A significant portion of the Yin gentry nonetheless resisted this willingness to regard the commercial acquisition of wealth with equanimity, even as late as the end of the eighteenth century. Qin Jing, for example, started out as a promising student but decided to go into business to reverse his family's financial decline. (Growing rich through a bureaucratic career could only be a long-term strategy.) His father admonished him with the advice that he should "seek to be a gentleman, however poor, not a merchant, however rich." Persuaded by this appeal to gentry exclusiveness, Qin went back to his studies, winning his juren degree in 1798.[10] So long as the fusion between gentry prestige and merchant wealth remained incomplete, gentry ideals of a conservative mold were far from moribund prior to the nineteenth century.
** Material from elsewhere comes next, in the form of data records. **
(* ===== verification/SessionStore.v ===== *)
(** * The session store: [JsonlSessionStore] of [memory/src/jsonl.rs]

    The sessions directory is two maps from session ids to the bytes of their
    files.  Every operation holds the lock of its session's file, so it is one
    step on the store.  An operation that fails leaves the files as they were:
    whole files are replaced by a rename ([src/atomic_fs.rs]), and appends write
    only after everything that can fail. *)
From S2P Require Export Jsonl.
From Stdlib Require Import Ascii.
Open Scope string_scope.
Open Scope list_scope.
Open Scope agent_scope.

Section Store.
Context `{Sd : SessionSerde}.

(** [u8::is_ascii_control] *)
Definition is_ascii_control (a : ascii) : bool := ((N_of_ascii a <? 32) || (N_of_ascii a =? 127))%N.

(** @src memory/src/jsonl.rs:722-740 [validate_session_id] *)
Definition validate_session_id (id : string) : result unit IoError :=
  if str_is_empty id then Err (MkIoError InvalidInput "session ID must not be empty")
  else if contains id "/" || contains id "\" || contains id ".."
          || negb (string_all (fun a => negb (Ascii.eqb a ":" || is_ascii_control a)) id)
  then Err (MkIoError InvalidInput ("session ID contains unsafe characters: " ++ debug_str id))
  else Ok tt.

(** The directory's [*.jsonl] and [*.interrupt.json] files, and the migrators.
    @src memory/src/jsonl.rs:752-769 [JsonlSessionStore], 106-112 [session_path, interrupt_path] *)
Record Store := MkStore {
  st_sessions : gmap string string;
  st_interrupts : gmap string string;
  st_migrators : list SessionMigrator;
}.

Definition put_session (st : Store) (id bytes : string) : Store :=
  MkStore (<[id := bytes]> (st_sessions st)) (st_interrupts st) (st_migrators st).

Definition put_interrupts (st : Store) (m : gmap string string) : Store :=
  MkStore (st_sessions st) m (st_migrators st).

(** @src memory/src/jsonl.rs:911-917 [with_migrators] *)
Definition with_migrators (st : Store) (migrators : list SessionMigrator) : Store :=
  MkStore (st_sessions st) (st_interrupts st) migrators.

(** Validate the id, run [op] on the session's file and replace the file by what it gives.
    @src memory/src/jsonl.rs:114-122 [with_session_lock] *)
Definition on_session {T} (st : Store) (id : string) (op : option string -> result (T * string) IoError) :
    result T IoError * Store :=
  match validate_session_id id ;;? op (st_sessions st !! id) with
  | Ok (t, bytes) => (Ok t, put_session st id bytes)
  | Err e => (Err e, st)
  end.

(** An operation that only reads. *)
Definition read_session {T} (st : Store) (id : string) (op : option string -> result T IoError) : result T IoError :=
  validate_session_id id ;;? op (st_sessions st !! id).

(** ** Messages *)

(** @src memory/src/jsonl.rs:455-488 [save_messages_with_hooks, write_messages_locked] *)
Definition save_file (id : string) (meta : SessionMeta) (messages : list AgentMessage) (now : DateTime)
    (file : option string) : result (unit * string) IoError :=
  check_sequence_path file id (meta_sequence meta) ;;?
  preserved <-? preserve_existing_lines file id preserve_for_message_save ;;
  Ok (tt, write_messages_with_preserved_lines (write_meta_of meta id now) messages preserved).

(** @src memory/src/jsonl.rs:933-940 [save] *)
Definition save (st : Store) (id : string) (meta : SessionMeta) (messages : list AgentMessage) (now : DateTime) :
    result unit IoError * Store :=
  on_session st id (save_file id meta messages now).

(** @src memory/src/jsonl.rs:953-971 [save_full, locked] *)
Definition save_full_file (id : string) (meta : SessionMeta) (messages : list AgentMessage) (state : Value)
    (now : DateTime) (file : option string) : result (SessionMeta * string) IoError :=
  check_sequence_path file id (meta_sequence meta) ;;?
  preserved <-? preserve_existing_lines file id preserve_for_message_save ;;
  let write_meta := write_meta_of meta id now in
  Ok (write_meta, write_messages_with_preserved_lines write_meta messages (upsert_state_line preserved state)).

(** @src memory/src/jsonl.rs:942-978 [save_full] *)
Definition save_full (st : Store) (id : string) (meta : SessionMeta) (messages : list AgentMessage) (state : Value)
    (now : DateTime) : result SessionMeta IoError * Store :=
  on_session st id (save_full_file id meta messages state now).

(** The bytes of a file after a change; an operation that changes a file found one. *)
Definition changed {T} (file : option string) (r : result (T * Change) IoError) : result (T * string) IoError :=
  match r with Ok (t, c) => Ok (t, apply_change (default "" file) c) | Err e => Err e end.

(** @src memory/src/jsonl.rs:980-990 [append (brace)] *)
Definition append (st : Store) (id : string) (messages : list AgentMessage) (now : DateTime) :
    result unit IoError * Store :=
  on_session st id (fun file =>
    changed file (c <-? append_records file id (filtermap from_message messages) now ;; Ok (tt, c))).

(** @src memory/src/jsonl.rs:1028-1032 [load, locked] *)
Definition load_file (fuel : nat) (migrators : list SessionMigrator) (id : string)
    (registry : option CustomMessageRegistry) (file : option string) :
    option (result (SessionMeta * list AgentMessage) IoError) :=
  match read_meta_and_message_lines file id with
  | Err e => Some (Err e)
  | Ok (meta, lines) =>
    r ← classify_and_migrate fuel migrators meta lines;
    Some (m <-? r ;; Ok (fst m, classified_lines_to_messages (snd m) registry))
  end.

(** [None]: the migrations did not end within the fuel.
    @src memory/src/jsonl.rs:1020-1033 [load] *)
Definition load (fuel : nat) (st : Store) (id : string) (registry : option CustomMessageRegistry) :
    option (result (SessionMeta * list AgentMessage) IoError) :=
  match validate_session_id id with
  | Err e => Some (Err e)
  | Ok _ => load_file fuel (st_migrators st) id registry (st_sessions st !! id)
  end.

(** @src memory/src/jsonl.rs:1043-1049 [load_full, locked] *)
Definition load_full_file (fuel : nat) (migrators : list SessionMigrator) (id : string)
    (registry : option CustomMessageRegistry) (file : option string) :
    option (result (SessionMeta * list AgentMessage * option Value) IoError) :=
  match r <-? read_meta_and_message_lines file id ;;
        state <-? extract_state_from_lines (snd r) id ;; Ok (r, state) with
  | Err e => Some (Err e)
  | Ok (meta, lines, state) =>
    r ← classify_and_migrate fuel migrators meta lines;
    Some (m <-? r ;; Ok (fst m, classified_lines_to_messages (snd m) registry, state))
  end.

(** @src memory/src/jsonl.rs:1035-1050 [load_full] *)
Definition load_full (fuel : nat) (st : Store) (id : string) (registry : option CustomMessageRegistry) :
    option (result (SessionMeta * list AgentMessage * option Value) IoError) :=
  match validate_session_id id with
  | Err e => Some (Err e)
  | Ok _ => load_full_file fuel (st_migrators st) id registry (st_sessions st !! id)
  end.

(** ** The directory *)

(** A stable sort, the last updated first. *)
Fixpoint insert_recent (m : SessionMeta) (l : list SessionMeta) : list SessionMeta :=
  match l with
  | [] => [m]
  | y :: l' => if decide (datetime_le (meta_updated_at y) (meta_updated_at m)) then m :: l
               else y :: insert_recent m l'
  end.

Definition sort_recent (l : list SessionMeta) : list SessionMeta := foldr insert_recent [] l.

(** The files in the order of [read_dir]; unreadable ones are skipped.
    @src memory/src/jsonl.rs:1052-1089 [list] *)
Definition list_sessions (dir : list (string * string)) : list SessionMeta :=
  sort_recent (filtermap (fun '(file_id, bytes) =>
    match validate_session_id file_id ;;? read_meta_with_line_len (Some bytes) file_id with
    | Ok (meta, _) => Some (canonical_meta_for_id meta file_id)
    | Err _ => None
    end) dir).

(** @src memory/src/jsonl.rs:1091-1119 [delete] *)
Definition delete_session (st : Store) (id : string) : result unit IoError * Store :=
  match validate_session_id id with
  | Err e => (Err e, st)
  | Ok _ =>
    match st_sessions st !! id with
    | None => (Err (MkIoError NotFound os_not_found), st)
    | Some _ => (Ok tt, MkStore (delete id (st_sessions st)) (delete id (st_interrupts st)) (st_migrators st))
    end
  end.

(** ** State *)

(** @src memory/src/jsonl.rs:1125-1135 [save_state, locked] *)
Definition save_state_file (id : string) (state : Value) (now : DateTime) (file : option string) :
    result (unit * string) IoError :=
  match file with
  | None => Err (not_found id)
  | Some _ =>
    r <-? read_meta_and_message_lines file id ;;
    Ok (tt, rewrite_session_file (write_meta_of (fst r) id now) (upsert_state_line (snd r) state))
  end.

(** @src memory/src/jsonl.rs:1121-1136 [save_state] *)
Definition save_state (st : Store) (id : string) (state : Value) (now : DateTime) : result unit IoError * Store :=
  on_session st id (save_state_file id state now).

(** @src memory/src/jsonl.rs:1138-1150 [load_state] *)
Definition load_state (st : Store) (id : string) : result (option Value) IoError :=
  read_session st id (fun file =>
    match file with
    | None => Ok None
    | Some _ => r <-? read_meta_and_message_lines file id ;; extract_state_from_lines (snd r) id
    end).

(** ** Interrupts *)

(** @src memory/src/jsonl.rs:1152-1162 [save_interrupt] *)
Definition save_interrupt (st : Store) (id : string) (state : InterruptState) : result unit IoError * Store :=
  match validate_session_id id with
  | Err e => (Err e, st)
  | Ok _ =>
    match st_sessions st !! id with
    | None => (Err (not_found id), st)
    | Some _ => (Ok tt, put_interrupts st (<[id := interrupt_to_string_pretty state]> (st_interrupts st)))
    end
  end.

(** @src memory/src/jsonl.rs:1164-1179 [load_interrupt] *)
Definition load_interrupt (st : Store) (id : string) : result (option InterruptState) IoError :=
  validate_session_id id ;;?
  match st_sessions st !! id, st_interrupts st !! id with
  | Some _, Some contents =>
    if is_utf8 contents then
      state <-? map_err (fun e => MkIoError InvalidData
                   ("corrupted interrupt file for session " ++ id ++ ": " ++ e))
                 (value <-? json_from_str contents ;; interrupt_from_value value) ;;
      Ok (Some state)
    else Err (MkIoError InvalidData "stream did not contain valid UTF-8")
  | _, _ => Ok None
  end.

(** @src memory/src/jsonl.rs:1181-1189 [clear_interrupt] *)
Definition clear_interrupt (st : Store) (id : string) : result unit IoError * Store :=
  match validate_session_id id with
  | Err e => (Err e, st)
  | Ok _ => (Ok tt, put_interrupts st (delete id (st_interrupts st)))
  end.

(** ** Entries *)

(** @src memory/src/jsonl.rs:1340-1366 [save_entries, locked] *)
Definition save_entries_file (id : string) (meta : SessionMeta) (entries : list SessionEntry) (now : DateTime)
    (file : option string) : result (unit * string) IoError :=
  check_sequence_path file id (meta_sequence meta) ;;?
  preserved <-? preserve_existing_lines file id preserve_for_entry_save ;;
  Ok (tt, (meta_to_string (write_meta_of meta id now) ++ newline
           ++ write_lines (map entry_to_string entries) ++ write_lines (nonempty_lines preserved))%string).

(** @src memory/src/jsonl.rs:1330-1387 [save_entries] *)
Definition save_entries (st : Store) (id : string) (meta : SessionMeta) (entries : list SessionEntry)
    (now : DateTime) : result unit IoError * Store :=
  on_session st id (save_entries_file id meta entries now).

(** @src memory/src/jsonl.rs:1424-1445 [append_entries, locked] *)
Definition append_entries_file (id : string) (meta : SessionMeta) (entries : list SessionEntry) (now : DateTime)
    (file : option string) : result (SessionMeta * Change) IoError :=
  check_sequence_path file id (meta_sequence meta) ;;?
  r <-? read_meta_with_line_len file id ;;
  let write_meta := write_meta_of meta id now in
  c <-? append_or_rewrite file id write_meta (snd r) (map entry_to_string entries) ;;
  Ok (write_meta, c).

(** @src memory/src/jsonl.rs:1414-1452 [append_entries] *)
Definition append_entries (st : Store) (id : string) (meta : SessionMeta) (entries : list SessionEntry)
    (now : DateTime) : result SessionMeta IoError * Store :=
  on_session st id (fun file => changed file (append_entries_file id meta entries now file)).

(** @src memory/src/jsonl.rs:1459-1477 [load_entries] *)
Definition load_entries (fuel : nat) (st : Store) (id : string) :
    option (result (SessionMeta * list SessionEntry) IoError) :=
  match validate_session_id id ;;? read_meta_and_message_lines (st_sessions st !! id) id with
  | Err e => Some (Err e)
  | Ok (meta, lines) =>
    r ← classify_and_migrate fuel (st_migrators st) meta lines;
    Some (m <-? r ;; Ok (fst m, filtermap entry_of_line (snd m)))
  end.

(** [i64::cast_unsigned] *)
Definition cast_unsigned (z : Z) : N := Z.to_N (z mod 2 ^ 64).

(** @src memory/src/jsonl.rs:1198-1214 [load_with_options, filters] *)
Definition select_entries (options : LoadOptions) (entries : list SessionEntry) : list SessionEntry :=
  let entries :=
    match entry_types options with
    | Some types => List.filter (fun e => existsb (fun t => String.eqb t (entry_type_name e)) types) entries
    | None => entries
    end in
  let entries :=
    match after_timestamp options with
    | Some after =>
      let after_secs := cast_unsigned (datetime_timestamp after) in
      List.filter (fun e => match entry_timestamp e with Some ts => (after_secs <? ts)%N | None => false end) entries
    | None => entries
    end in
  match last_n_entries options with
  | Some n => drop (length entries - n) entries
  | None => entries
  end.

(** @src memory/src/jsonl.rs:1191-1217 [load_with_options] *)
Definition load_with_options (fuel : nat) (st : Store) (id : string) (options : LoadOptions) :
    option (result (SessionMeta * list SessionEntry) IoError) :=
  r ← load_entries fuel st id;
  Some (m <-? r ;; Ok (fst m, select_entries options (snd m))).

End Store.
Indeed, we should probably read the lackluster performance of Yin natives in the exams compared with candidates from the more peripheral parts of Ningbo prefecture as evidence that the Yin gentry were neither expanding nor receiving large infusions from those outside their ranks,[11] such as mercantile families. The social context of elite life may have been changing as Ningbo was drawn further into coastal and international trade, but the upper
echelons of the Yin elite continued to exercise their dominance in characteristically gentry fashion.